20. Who should get COVID vaccines first and why late is much better than never to act on climate change.

Kuba Pilch
Kuba reads
Published in
4 min readSep 26, 2020

I think it’s fair to say we are all looking forward to getting a COVID vaccine, if we are lucky to discover one. I know there are some people who don’t believe in vaccines (and we should strive to engage in good discussions to encourage them to follow science!) but in general — one way or another we are all excited for this nightmare to be over. What we rarely think about is what should we do once we get a vaccine. Let’s imagine it is initially produced at 1,000,000 doses a week, and that 6.5 billion people would wish to be vaccinated. It would take us more than a hundred years to get it produced, not to mention distribution. Of course different organizations will hopefully pick production up and help increase these rates, but reality remains that the challenge of getting the world vaccinated ASAP is of unprecedented scale and complexity. And ethical questions of serious implications need to be answered: who should get it first and why?

An ethical framework for global vaccine allocation — easy read. Emanuel et al. outline ethical problems related to potential COVID-19 vaccine distribution and propose the Fair Priority Model to help address them. The text is thorough and educative, posing some questions that for me, a lay reader, did not occur to ask.

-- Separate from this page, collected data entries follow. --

(** A maintenance pass is [fix_tree] with both root flags merged, as far as the
    tree is concerned. *)
Lemma do_maintenance_tree now unix_now r : router_inv r ->
  exists acts r' r0, do_maintenance murmur3_x64_128 now unix_now r = Ret (acts, r') /\ router_inv r'
    /\ rt_crypto r0 = rt_crypto r /\ rt_infos r0 = rt_infos r /\ rt_responses r0 = rt_responses r
    /\ rt_do_root2 r0 = rt_do_root2 r || rt_do_root1 r
    /\ same_tree (fix_tree r0 now).2 r' /\ rt_peers r0 = rt_peers r.
Proof.
  intros I. unfold do_maintenance.
  set (r1 := if 60000000000 <=? _ then _ else r).
  assert (H1 : router_inv r1 /\ same_tree r r1).
  { unfold r1. destruct (_ <=? _); (split; [destruct I|]; by split). }
  destruct H1 as [I1 T1]. clearbody r1. set (r2 := if rt_router_refresh r1 <=? _ then _ else r1).
  assert (H2 : router_inv r2 /\ rt_crypto r2 = rt_crypto r1 /\ rt_infos r2 = rt_infos r1
    /\ rt_responses r2 = rt_responses r1 /\ rt_do_root1 r2 = rt_do_root1 r1 /\ rt_do_root2 r2 = rt_do_root2 r1
    /\ rt_peers r2 = rt_peers r1).
  { unfold r2. destruct (_ <=? _); (split; [|done]); destruct I1; by split. }
  destruct H2 as (I2 & Hc2 & Hi2 & Hr2 & Ha2 & Hb2 & Hp2). clearbody r2. set (r3 := reset_cache (r2 <| rt_do_root2 := _ |>)).
  assert (I3 : router_inv r3) by (destruct I2; by split).
  pose proof (update_ancestries_inv _ I3) as I4. pose proof (update_ancestries_tree r3) as T4.
  set (r4 := update_ancestries r3) in *. clearbody r4. pose proof (fix_tree_inv r4 now I4) as I5.
  destruct (fix_tree r4 now) as [a5 r5] eqn:Hf. simpl in I5.
  pose proof (send_announces_inv r5 I5) as I6. pose proof (send_announces_tree r5) as T6.
  destruct (send_announces r5) as [a6 r6]. simpl in I6, T6.
  destruct (blooms_maintenance_inv murmur3_x64_128 r6 I6) as (a7 & r7 & Hb & I7 & _).
  rewrite Hb, ret_bind. apply blooms_maintenance_tree in Hb. cbv beta iota zeta. set (r8 := r7 <| rt_pathfinder ::= _ |>).
  assert (I8 : router_inv r8) by (destruct I7; by split).
  pose proof (retry_rumors_routing murmur3_x64_128 now unix_now (rumors_needing_retry (rt_pathfinder r8)) [] r8 (ri_cache _ I8)) as H9.
  destruct (foldl _ ([], r8) _) as [a9 r9]. eexists _, r9, r4. split; [done|]. rewrite Hf. simpl in H9. destruct T1 as [Tc Ti Tp Tr _ Ta Tb], T4 as [Uc Ui Up Ur _ _ Ub]. split_and!.
  - by eapply routing_only_inv.
  - rewrite Uc. simpl. congruence.
  - rewrite Ui. simpl. congruence.
  - rewrite Ur. simpl. congruence.
  - rewrite Ub. simpl. congruence.
  - etrans; [exact T6|]. etrans; [exact Hb|]. etrans; [|by apply routing_only_tree]. by split.
  - rewrite Up. simpl. congruence.
Qed.

(** ** Properties *)

(** C5: The chosen parent is sound and its root is the least on offer: the
    selection is either this node as its own root, or a peer with a response (or
    the present parent, still connected) whose confirmed ancestry ends at a
    smaller root and does not contain this node, so that adopting it closes no
    loop; and no peer that answered, nor the present parent, leads to a smaller
    root. *)
Theorem select_parent_best r :
  let '(root, parent) := select_parent r in
  ((root = self_key_of r /\ parent = self_key_of r)
   \/ (bytes_lt root (self_key_of r) /\ leads_to r parent root
       /\ (is_Some (rt_responses r !! parent)
           \/ (parent = self_parent_of r /\ is_Some (rt_peers r !! parent)))))
  /\ (forall pk root', is_Some (rt_responses r !! pk) -> leads_to r pk root' -> ~ bytes_lt root' root)
  /\ (forall l root', is_Some (rt_peers r !! self_parent_of r) -> walk (rt_infos r) (self_key_of r) l root' ->
        ~ bytes_lt root' root).
Proof.
  destruct (select_parent_spec r) as (cost & Hc & H2 & H3). by destruct (select_parent r).
Qed.

End Fix.

(** ** What is sent to a peer *)

Section Sent.
Context {DK : Dalek} {HO : HashOrder} {EN : Entropy}.
Implicit Types r : Router.

Lemma not_yet_sent_spec (anc to_send : list PublicKey) (sent : gset PublicKey) :
  (not_yet_sent anc (to_send, sent)).2 = sent ∪ list_to_set anc
  /\ forall k, k ∈ (not_yet_sent anc (to_send, sent)).1 <-> k ∈ to_send \/ (k ∈ anc /\ (k ∉ sent)).
Proof.
  revert to_send sent. induction anc as [|x anc IH]; intros to_send sent; simpl.
  { split; [set_solver|]. intros k. rewrite elem_of_nil. tauto. }
  case_decide as Hx.
  - destruct (IH to_send sent) as [-> Hk]. split; [set_solver|]. intros k. rewrite Hk, elem_of_cons.
    split; [intros [?|[? ?]]; auto|]. intros [?|[[->|?] ?]]; auto. done.
  - destruct (IH (to_send ++ [x]) ({[x]} ∪ sent)) as [-> Hk]. split; [set_solver|]. intros k. rewrite Hk.
    rewrite elem_of_app, list_elem_of_singleton, elem_of_cons, elem_of_union, elem_of_singleton.
    destruct (decide (k = x)) as [->|]; tauto.
Qed.

(** The announcements a peer with connections [peers] and sent set [s] is due. *)
Definition due r (pk : PublicKey) (s : gset PublicKey) (id : PeerId) (a : Announce) : Prop :=
  exists peers entry k i, rt_peers r !! pk = Some peers /\ entry ∈ map_values peers /\ pe_id entry = id
    /\ (k ∈ get_ancestry (rt_infos r) (self_key_of r) \/ k ∈ get_ancestry (rt_infos r) pk)
    /\ (k ∉ s) /\ rt_infos r !! k = Some i /\ a = to_wire (get_announce i k).

Definition told r (pk : PublicKey) (s : gset PublicKey) : gset PublicKey :=
  s ∪ list_to_set (get_ancestry (rt_infos r) (self_key_of r)) ∪ list_to_set (get_ancestry (rt_infos r) pk).

Lemma send_announces_to_spec r acts pk : let s := default ∅ (rt_sent r !! pk) in
  let res := send_announces_to (get_ancestry (rt_infos r) (self_key_of r)) (acts, r) pk in
  (forall id a, SendAnnounce id a ∈ res.1 <-> SendAnnounce id a ∈ acts \/ due r pk s id a)
  /\ rt_sent res.2 = <[pk := told r pk s]> (rt_sent r).
Proof.
  intros s res. subst res. unfold send_announces_to. fold s. set (self_anc := get_ancestry (rt_infos r) (self_key_of r)).
  destruct (not_yet_sent_spec self_anc [] s) as [Hs1 Hk1].
  destruct (not_yet_sent self_anc ([], s)) as [l1 s1]. simpl in Hs1, Hk1.
  destruct (not_yet_sent_spec (get_ancestry (rt_infos r) pk) l1 s1) as [Hs2 Hk2].
  destruct (not_yet_sent (get_ancestry (rt_infos r) pk) (l1, s1)) as [l2 s2]. simpl in Hs2, Hk2.
  assert (Hk : forall k, k ∈ l2 <-> (k ∈ self_anc \/ k ∈ get_ancestry (rt_infos r) pk) /\ (k ∉ s)).
  { intros k. rewrite Hk2, Hk1, Hs1, elem_of_nil, not_elem_of_union, elem_of_list_to_set.
    destruct (decide (k ∈ self_anc)); tauto. }
  assert (Htold : s2 = told r pk s) by (rewrite Hs2, Hs1; done).
  unfold due. change (rt_peers (r <| rt_sent ::= <[pk := s2]> |>)) with (rt_peers r).
  change (rt_infos (r <| rt_sent ::= <[pk := s2]> |>)) with (rt_infos r).
  destruct (rt_peers r !! pk) as [peers|] eqn:Hp; (split; [intros id a|by rewrite <- Htold]); simpl.
  2: { split; [by left|]. intros [?|(? & ? & ? & ? & ? & _)]; done. }
  rewrite elem_of_app, list_elem_of_bind. apply or_iff_compat_l. split.
  - intros (entry & (ann & [= -> ->] & Ha)%list_elem_of_fmap & He).
    apply list_elem_of_omap in Ha as (k & Hin & Hi). apply fmap_Some in Hi as (i & Hi & ->).
    apply Hk in Hin as [Hin Hn]. by exists peers, entry, k, i.
  - intros (peers' & entry & k & i & [= <-] & He & <- & Hin & Hn & Hi & ->). exists entry. split; [|done].
    apply list_elem_of_fmap. exists (to_wire (get_announce i k)). split; [done|]. apply list_elem_of_omap.
    exists k. split; [by apply Hk|]. by rewrite Hi.
Qed.

Lemma send_announces_fold keys : NoDup keys -> forall r acts,
  let res := foldl (send_announces_to (get_ancestry (rt_infos r) (self_key_of r))) (acts, r) keys in
  (forall id a, SendAnnounce id a ∈ res.1 <-> SendAnnounce id a ∈ acts
     \/ exists pk, pk ∈ keys /\ due r pk (default ∅ (rt_sent r !! pk)) id a)
  /\ forall pk, rt_sent res.2 !! pk = if decide (pk ∈ keys) then Some (told r pk (default ∅ (rt_sent r !! pk)))
                                      else rt_sent r !! pk.
Proof.
  induction 1 as [|pk keys Hpk Hnd IH]; intros r acts; cbv zeta; cbn [foldl].
  { split; [intros id a; split; [by left|]|done]. intros [?|(pk & ?%not_elem_of_nil & _)]; done. }
  destruct (send_announces_to_spec r acts pk) as [Ha Hs]. cbv zeta in Ha, Hs.
  pose proof (send_announces_to_tree (get_ancestry (rt_infos r) (self_key_of r)) (acts, r) pk) as [Tc Ti Tp _ _ _ _].
  destruct (send_announces_to _ (acts, r) pk) as [acts1 r1]. simpl in Ha, Hs, Tc, Ti, Tp.
  assert (Hanc : get_ancestry (rt_infos r) (self_key_of r) = get_ancestry (rt_infos r1) (self_key_of r1))
    by (unfold self_key_of; congruence).
  destruct (IH r1 acts1) as [Ha2 Hs2]. cbv zeta in Ha2, Hs2. rewrite Hanc.
  assert (Hdue : forall k s id a, due r1 k s id a <-> due r k s id a)
    by (intros; unfold due, self_key_of; rewrite Tc, Ti, Tp; done).
  assert (Htold : forall k s, told r1 k s = told r k s) by (intros; unfold told, self_key_of; rewrite Tc, Ti; done).
  assert (Hother : forall k, k ∈ keys -> rt_sent r1 !! k = rt_sent r !! k).
  { intros k Hk. rewrite Hs, lookup_insert_ne; [done|]. by intros <-. }
  split.
  - intros id a. rewrite Ha2, Ha. setoid_rewrite elem_of_cons. split.
    + intros [[?|?]|(k & Hk & Hd)]; [by left|right; exists pk; auto|].
      right. exists k. rewrite Hother, Hdue in Hd by done. auto.
    + intros [?|(k & [->|Hk] & Hd)]; [auto|auto|]. right. exists k. rewrite Hother, Hdue by done. auto.
  - intros k. rewrite Hs2. destruct (decide (k ∈ keys)) as [Hk|Hk].
    + rewrite decide_True by (by right). by rewrite Htold, Hother.
    + rewrite Hs. destruct (decide (k = pk)) as [->|Hne].
      * rewrite lookup_insert_eq, decide_True by (by left). done.
      * rewrite lookup_insert_ne by done. rewrite decide_False; [done|]. by intros [->|?]%elem_of_cons.
Qed.

(** [send_announces] sends each connection exactly the announcements its
    peer is due, those on this node's and on the peer's ancestry that were not
    sent before, and records them as sent for every peer, so that nothing is
    left out and nothing is repeated on the next pass. *)
Theorem send_announces_exact r :
  (forall id a, SendAnnounce id a ∈ (send_announces r).1 <->
     exists pk s, rt_sent r !! pk = Some s /\ due r pk s id a)
  /\ (forall pk s, rt_sent r !! pk = Some s -> rt_sent (send_announces r).2 !! pk = Some (told r pk s))
  /\ forall id a, (SendAnnounce id a ∉ (send_announces (send_announces r).2).1).
Proof.
  assert (Hspec : forall r, (forall id a, SendAnnounce id a ∈ (send_announces r).1 <->
      exists pk s, rt_sent r !! pk = Some s /\ due r pk s id a)
    /\ (forall pk, rt_sent (send_announces r).2 !! pk = told r pk <$> rt_sent r !! pk)).
  { intros r1. destruct (send_announces_fold (map_keys (rt_sent r1)) (map_keys_nodup _) r1 []) as [Ha Hs].
    cbv zeta in Ha, Hs. fold (send_announces r1) in Ha, Hs. split.
    - intros id a. rewrite Ha, elem_of_nil. setoid_rewrite elem_of_map_keys. split.
      + intros [[]|(pk & [s Hp] & Hd)]. exists pk, s. by rewrite Hp in Hd.
      + intros (pk & s & Hp & Hd). right. exists pk. rewrite Hp. split; [by eexists|done].
    - intros pk. rewrite Hs. destruct (rt_sent r1 !! pk) as [s|] eqn:Hp.
      + rewrite decide_True; [done|]. apply elem_of_map_keys. by eexists.
      + rewrite decide_False; [done|]. rewrite elem_of_map_keys, Hp. by intros []. }
  destruct (Hspec r) as [Ha Hs]. split_and!; [done| |].
  - intros pk s Hp. by rewrite Hs, Hp.
  - intros id a Hin. destruct (Hspec (send_announces r).2) as [Ha2 _].
    apply Ha2 in Hin as (pk & s & Hp & (peers & entry & k & i & _ & _ & _ & Hk & Hn & _)).
    destruct (send_announces_tree r) as [Tc Ti _ _ _ _ _]. unfold self_key_of in Hk. rewrite Ti, Tc in Hk.
    rewrite Hs in Hp. apply fmap_Some in Hp as (s0 & _ & ->). apply Hn. unfold told.
    rewrite !elem_of_union, !elem_of_list_to_set. destruct Hk; auto.
Qed.
End Sent.

(** ** Forced lookups *)

(** A router that waits for a path to node 9: the rumor is 80 ns old, its last
    application lookup 10 ns, and it holds a packet. *)
Definition waiting_packet : TrafficPacket := TrafficPacket_new (node 3) (node 9) [42].
Definition waiting_router : @Router toy_dalek :=
  sample_router <| rt_pathfinder ::= fun pf =>
    pf <| pf_rumors := {[ node 9 := mkPathRumor (Some waiting_packet) (Some 70) None 0 ]} |> |>.

(** A forced lookup can drop the packet it looks a path up for. With a
    lifetime of 60 ns the rumor above survives a cleanup at time 80, but not when
    the lookup is forced first: [force_lookup] forgets the last lookup's time, so
    the cleanup falls back to the rumor's creation. *)
Theorem force_lookup_drops_packet :
  (ru_traffic <$> pf_rumors (cleanup_expired (rt_pathfinder waiting_router) 60 80) !! node 9)
    = Some (Some waiting_packet)
  /\ pf_rumors (cleanup_expired (rt_pathfinder
       (@force_lookup toy_dalek id_order sample_murmur 80 0 waiting_router (node 9)).2) 60 80) !! node 9 = None.
Proof. split; vm_compute; reflexivity. Qed.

What makes a distribution “fair?” The UN proposed one where countries get an amount proportionate to their population, but this entirely fails to address that some countries are in much more dire need of vaccine than others. The Fair Priority Model essentially aims to save time to live that disappears when people die and reduce welfare problems that follow. The goal is to estimate for each country: given a single vaccine, how many years that otherwise would be lost can we save? If young people are dying, they lose a lot of years that they could have lived. Rather than basing the computation on life expectancy, which would value lives in richer countries more, the proposed model used the global average life expectancy. This approach naturally gives more vaccines initially to countries where more people are dying, and the allocation can be based on frequent recomputations. In the second phase, the model focuses on economic and social consequences of lockdowns — how to help most lives that will be most affected by closed schools, lost incomes or dead relatives. Reading the text, it becomes quite clear how complex the ethical problems are, and yet the model seems to account for all of the important aspects of this huge endeavor. Of course, there is still plenty of responsibility on the countries themselves — they ultimately have to distribute the vaccines effectively (as well as agree to help the world in the first place, as opposed to what the US announced recently.) This is where my personal worry activates; I see there is a way, science can clear the path for us again. But will the leaders listen, or chose their party’s short term gain for the next election?

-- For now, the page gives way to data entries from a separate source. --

(** Adding a connection under a port that is its peer's. *)
Lemma insert_handle_inv p used key port prio order : peers_inv p ->
  used !! port = Some key -> 1 <= port ->
  (forall q k, ps_used_ports p !! q = Some k -> used !! q = Some k) ->
  (forall q k, used !! q = Some k -> ps_used_ports p !! q = Some k \/ (q = port /\ k = key)) ->
  (forall q, ps_used_ports p !! q = Some key -> q = port) ->
  map_Forall (fun _ h => ph_port h = port) (default ∅ (ps_handles p !! key)) ->
  let h := mkPeerHandle (ps_next_id p) key port prio order in
  peers_inv (mkPeers (ps_next_id p + 1) used
    (<[key := <[ps_next_id p := h]> (default ∅ (ps_handles p !! key))]> (ps_handles p)) (wrap64 (order + 1))).
Proof.
  intros [G P U D N] Hport Hp1 Hkeep Hnew Huniq Hold h.
  assert (Hids : forall k m id g, ps_handles p !! k = Some m -> m !! id = Some g ->
    ph_id g = id /\ ph_key g = k /\ 1 <= id < ps_next_id p + 1).
  { intros k m id g Hm Hg. destruct (G k m Hm) as (_ & q & _ & _ & Hall). destruct (Hall id g Hg) as (? & ? & _ & ?).
    split_and!; [done|done|lia|lia]. }
  split; simpl; [| | | |lia].
  - apply map_Forall_insert_2.
    + split; [by apply insert_non_empty|]. exists port. split_and!; [done|done|].
      apply map_Forall_insert_2; [split_and!; simpl; done || lia|]. intros id g Hg. destruct (ps_handles p !! key) as [m|] eqn:Hm.
      * simpl in Hold, Hg. destruct (Hids key m id g Hm Hg) as (? & ? & ?). split_and!; [done|done|by apply (Hold id)|simpl; lia..].
      * simpl in Hg. by rewrite lookup_empty in Hg.
    + intros k m Hm. destruct (G k m Hm) as (Hne & q & Hq & Hq1 & Hall). split; [done|]. exists q.
      split_and!; [by apply Hkeep|done|]. intros id g Hg. destruct (Hids k m id g Hm Hg) as (? & ? & ?).
      split_and!; [done|done|by apply (Hall id g Hg)|simpl; lia..].
  - intros q1 q2 k Hq1 Hq2. apply Hnew in Hq1 as [Hq1|[-> ->]], Hq2 as [Hq2|[-> E]]; try subst k; auto.
    + by eapply P.
    + symmetry. auto.
  - intros q k Hq. destruct (decide (k = key)) as [->|]; [by rewrite lookup_insert_eq|].
    rewrite lookup_insert_ne by done. apply Hnew in Hq as [Hq|[_ ->]]; [by apply (U q)|done].
  - assert (Hfresh : forall k, ~ is_Some (handle_at p k (ps_next_id p))).
    { intros k [g Hg]. unfold handle_at in Hg. destruct (ps_handles p !! k) as [m|] eqn:Hm; [|done].
      destruct (G k m Hm) as (_ & q & _ & _ & Hall). destruct (Hall _ g Hg) as (_ & _ & _ & ?). lia. }
    intros k1 k2 id. rewrite !handle_at_insert.
    destruct (decide (k1 = key /\ id = ps_next_id p)) as [[-> ->]|], (decide (k2 = key /\ _)) as [[-> ?]|]; try done.
    + by intros _ ?%Hfresh.
    + subst id. by intros ?%Hfresh.
    + apply D.
Qed.

Definition new_port (p : Peers) (key : PublicKey) : PeerPort :=
  match ps_handles p !! key with
  | Some existing => match head (map_values existing) with Some h => ph_port h | None => alloc_port p end
  | None => alloc_port p
  end.

Lemma new_port_spec p key : peers_inv p ->
  1 <= new_port p key
  /\ ((ps_handles p !! key = None /\ ps_used_ports p !! new_port p key = None)
      \/ (ps_handles p !! key <> None /\ ps_used_ports p !! new_port p key = Some key))
  /\ port_for p key (new_port p key).
Proof.
  intros I. unfold new_port, port_for. destruct (ps_handles p !! key) as [m|] eqn:Hm.
  - destruct (group_port _ key m I Hm) as (h0 & -> & Hused).
    destruct (pv_groups p I key m Hm) as (Hne & port & Hport & Hp1 & Hall).
    rewrite (pv_ports p I _ _ _ Hused Hport) in *. split_and!; [done|by right|].
    intros id h Hh. by apply (Hall id h).
  - destruct (alloc_port_spec p) as (Hp1 & Hfree & Hleast). split_and!; auto.
Qed.

Lemma allocate_peer_eq p key prio : is_u64 (ps_next_id p + 1) ->
  let h := mkPeerHandle (ps_next_id p) key (new_port p key) prio (ps_order p) in
  allocate_peer p key prio = (h, mkPeers (ps_next_id p + 1)
    (if decide (ps_handles p !! key = None) then <[new_port p key := key]> (ps_used_ports p) else ps_used_ports p)
    (<[key := <[ps_next_id p := h]> (default ∅ (ps_handles p !! key))]> (ps_handles p))
    (wrap64 (ps_order p + 1))).
Proof.
  intros Hn. unfold allocate_peer. rewrite wrap64_id by done. destruct p as [n u hs o]. cbn.
  unfold new_port. cbn. by destruct (decide (hs !! key = None)).
Qed.

Lemma allocate_peer_spec p key prio : peers_inv p -> ps_next_id p < U64_MAX ->
  let '(h, p') := allocate_peer p key prio in
  peers_inv p' /\ ps_next_id p' = ps_next_id p + 1 /\ ph_id h = ps_next_id p /\ ph_key h = key
  /\ port_for p key (ph_port h)
  /\ forall k id, handle_at p' k id = if decide (k = key /\ id = ps_next_id p) then Some h else handle_at p k id.
Proof.
  intros I Hid. pose proof (pv_next p I) as N. rewrite allocate_peer_eq by (unfold is_u64, U64_MAX in *; lia).
  destruct (new_port_spec p key I) as (Hp1 & Hport & Hfor). set (port := new_port p key) in *. clearbody port.
  set (used := if decide (ps_handles p !! key = None) then _ else _).
  assert (Hkey : forall q, ps_used_ports p !! q = Some key -> ps_handles p !! key <> None).
  { intros q Hq. apply (pv_used p I) in Hq as [? Hq]. by rewrite Hq. }
  split_and!; try done.
  - apply (insert_handle_inv p); unfold used; try done.
    + case_decide; [by rewrite lookup_insert_eq|naive_solver].
    + intros q k Hq. case_decide as Hn; [|done]. rewrite lookup_insert_ne; [done|].
      intros ->. destruct Hport as [[_ Hport]|[Hs _]]; [congruence|done].
    + intros q k Hq. case_decide as Hn; [apply lookup_insert_Some in Hq; naive_solver|by left].
    + intros q Hq. destruct Hport as [[Hn _]|[_ Hport]]; [by apply Hkey in Hq|by eapply (pv_ports p I)].
    + unfold port_for in Hfor. by destruct (ps_handles p !! key).
  - apply (handle_at_insert p).
Qed.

Hoping that we will get out of the grip of the current pandemic, I have to remind you, dear Reader, that one of the greatest threats to humanity still looms, unfortunately. Global warming is happening, and we spready know the consequences cannot be easily comprehended (see post #12 for some examples.) I wish I could confidently say it’s not too late to act, but that would be a lie — certain horrible weather events are only becoming more frequent because of humanity’s rather insane inability to take real action. However, as the second article for today shows, we might want to start working hard ASAP anyways, cause late is much, much better than never.

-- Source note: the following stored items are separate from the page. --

Lemma apply_unknown meta fs : Forall (fun f => 3 < f.1) fs -> apply_fields meta fs = Ok meta.
Proof.
  induction 1 as [|[id f] fs Hid _ IH]; [done|]. simpl in Hid. cbn [apply_fields].
  by rewrite apply_field_unknown, bind_ok by lia.
Qed.

(** What is accepted ends in the key's signature. *)
Lemma decode_signed reader password m rest : decode reader password = Ret (Ok (m, rest)) ->
  exists before sig hash, reader = before ++ sig ++ rest /\ length sig = SIGNATURE_SIZE
    /\ hash_of (md_public_key m) password = Ret hash /\ verify (md_public_key m) hash sig = true.
Proof.
  unfold Metadata_decode. unfold read_exact at 1. destruct (_ <? 6)%nat; [done|].
  destruct (negb _); [done|]. set (len := Z.to_nat _). destruct (Nat.ltb_spec len SIGNATURE_SIZE); [done|].
  unfold read_exact. destruct (Nat.ltb_spec (length (drop 6 reader)) len) as [|Hlen]; [done|].
  set (body := take len (drop 6 reader)). assert (Lb : length body = len) by (unfold body; rewrite length_take; lia).
  destruct (parse_fields _ _ _) as [meta|e]; [|done]. destruct (hash_of (md_public_key meta) password) as [hash|] eqn:Hhash; [|done].
  rewrite ret_bind. intros [= Hv]. destruct (verify_metadata meta hash _) as [m'|e] eqn:Hver; [|done]. cbn [mbind result_bind] in Hv.
  injection Hv as <- <-. apply verify_metadata_ok in Hver as [-> Hver].
  exists (take 6 reader ++ take (len - SIGNATURE_SIZE) body), (drop (len - SIGNATURE_SIZE) body), hash. split_and!; [|rewrite length_drop; lia|done|done].
  rewrite <- app_assoc, (app_assoc (take _ body)), take_drop. unfold body. by rewrite take_drop, take_drop.
Qed.

(** With a password of accepted length the decoder returns. *)
Lemma hash_returns password data : (forall data, is_Some (blake2b_mac512 password data)) -> exists h, hash_of data password = Ret h.
Proof. intros Hpw. unfold blake2b_hash. case_bool_decide; [by eexists|]. destruct (Hpw data) as [h ->]. by exists h. Qed.

Lemma decode_returns reader password : (forall data, is_Some (blake2b_mac512 password data)) ->
  exists r, decode reader password = Ret r.
Proof.
  intros Hpw. unfold Metadata_decode. destruct (read_exact 6 reader) as [[header rd]|e]; [|by eexists].
  destruct (negb _); [by eexists|]. destruct (_ <? _)%nat; [by eexists|]. destruct (read_exact _ rd) as [[body rd']|e]; [|by eexists].
  destruct (parse_fields _ _ _) as [meta|e]; [|by eexists]. destruct (hash_returns password (md_public_key meta) Hpw) as [hash ->].
  by eexists.
Qed.

(** Reading a message from the stream and decoding it alone are the same. *)
Lemma read_exact_app n a b : length a = n -> read_exact n (a ++ b) = Ok (a, b).
Proof.
  intros <-. unfold read_exact. destruct (Nat.ltb_spec (length (a ++ b)) (length a)) as [Hlt|_]; [rewrite length_app in Hlt; lia|].
  by rewrite take_app_length, drop_app_length.
Qed.

Lemma decode_alone header body rest password : length header = 6%nat -> length body = Z.to_nat (from_be_bytes (drop 4 header)) ->
  decode (header ++ body ++ rest) password =
    (r ← decode (header ++ body) password; Ret (x ← r; Ok (x.1, rest))).
Proof.
  intros Hh Hb. unfold Metadata_decode. rewrite !(read_exact_app 6 header) by done.
  destruct (negb _); [done|]. destruct (_ <? _)%nat; [done|]. rewrite (read_exact_app _ body rest) by done.
  assert (Hr : read_exact (Z.to_nat (from_be_bytes (drop 4 header))) body = Ok (body, [])).
  { rewrite <- (app_nil_r body) at 1. by apply read_exact_app. }
  rewrite Hr. destruct (parse_fields _ _ _) as [meta|e]; [|done].
  destruct (blake2b_hash _ _ (md_public_key meta) password) as [hash|]; [|done]. cbn [mbind outcome_bind].
  by destruct (verify_metadata meta hash _).
Qed.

The human imperative of stabilizing global climate change at 1.5°C — medium-difficult read. Authors postulate that the climate shift caused by subsequent temperature increases from preindustrial levels gets more severe per every additional fraction of a degree we heat the planet more. What is more, they suggest this is due to the impact acceleration being a function of distance from some optimum for the system we live in. In other words, if heating earth by 1 degree was bad, heating it by another 0.5 is much worse than linear. They bring insightful comparisons to simpler ecosystems, like coral reefs that appear fine right up until a tipping point, after which they die within months — and hence illustrate that we cannot rely on interpolating progress till today to predict the future. And the authors did not stop there — they went through a solid cost estimation of implementing recommendations of the Paris Climate Agreement and compared them to costs of adapting to a warmer planet. The breakdown is as interesting as scary, as it points to many disasters that will become reality in the near future, yet it also brings urgency to act now to prevent even worse scenarios. It is a very, very good read, the forced me to stop and think quite often, but also taught me a lot. The article is paywalled, but luckily the full text and the professional review summary are available to read online thanks to Climate Analytics.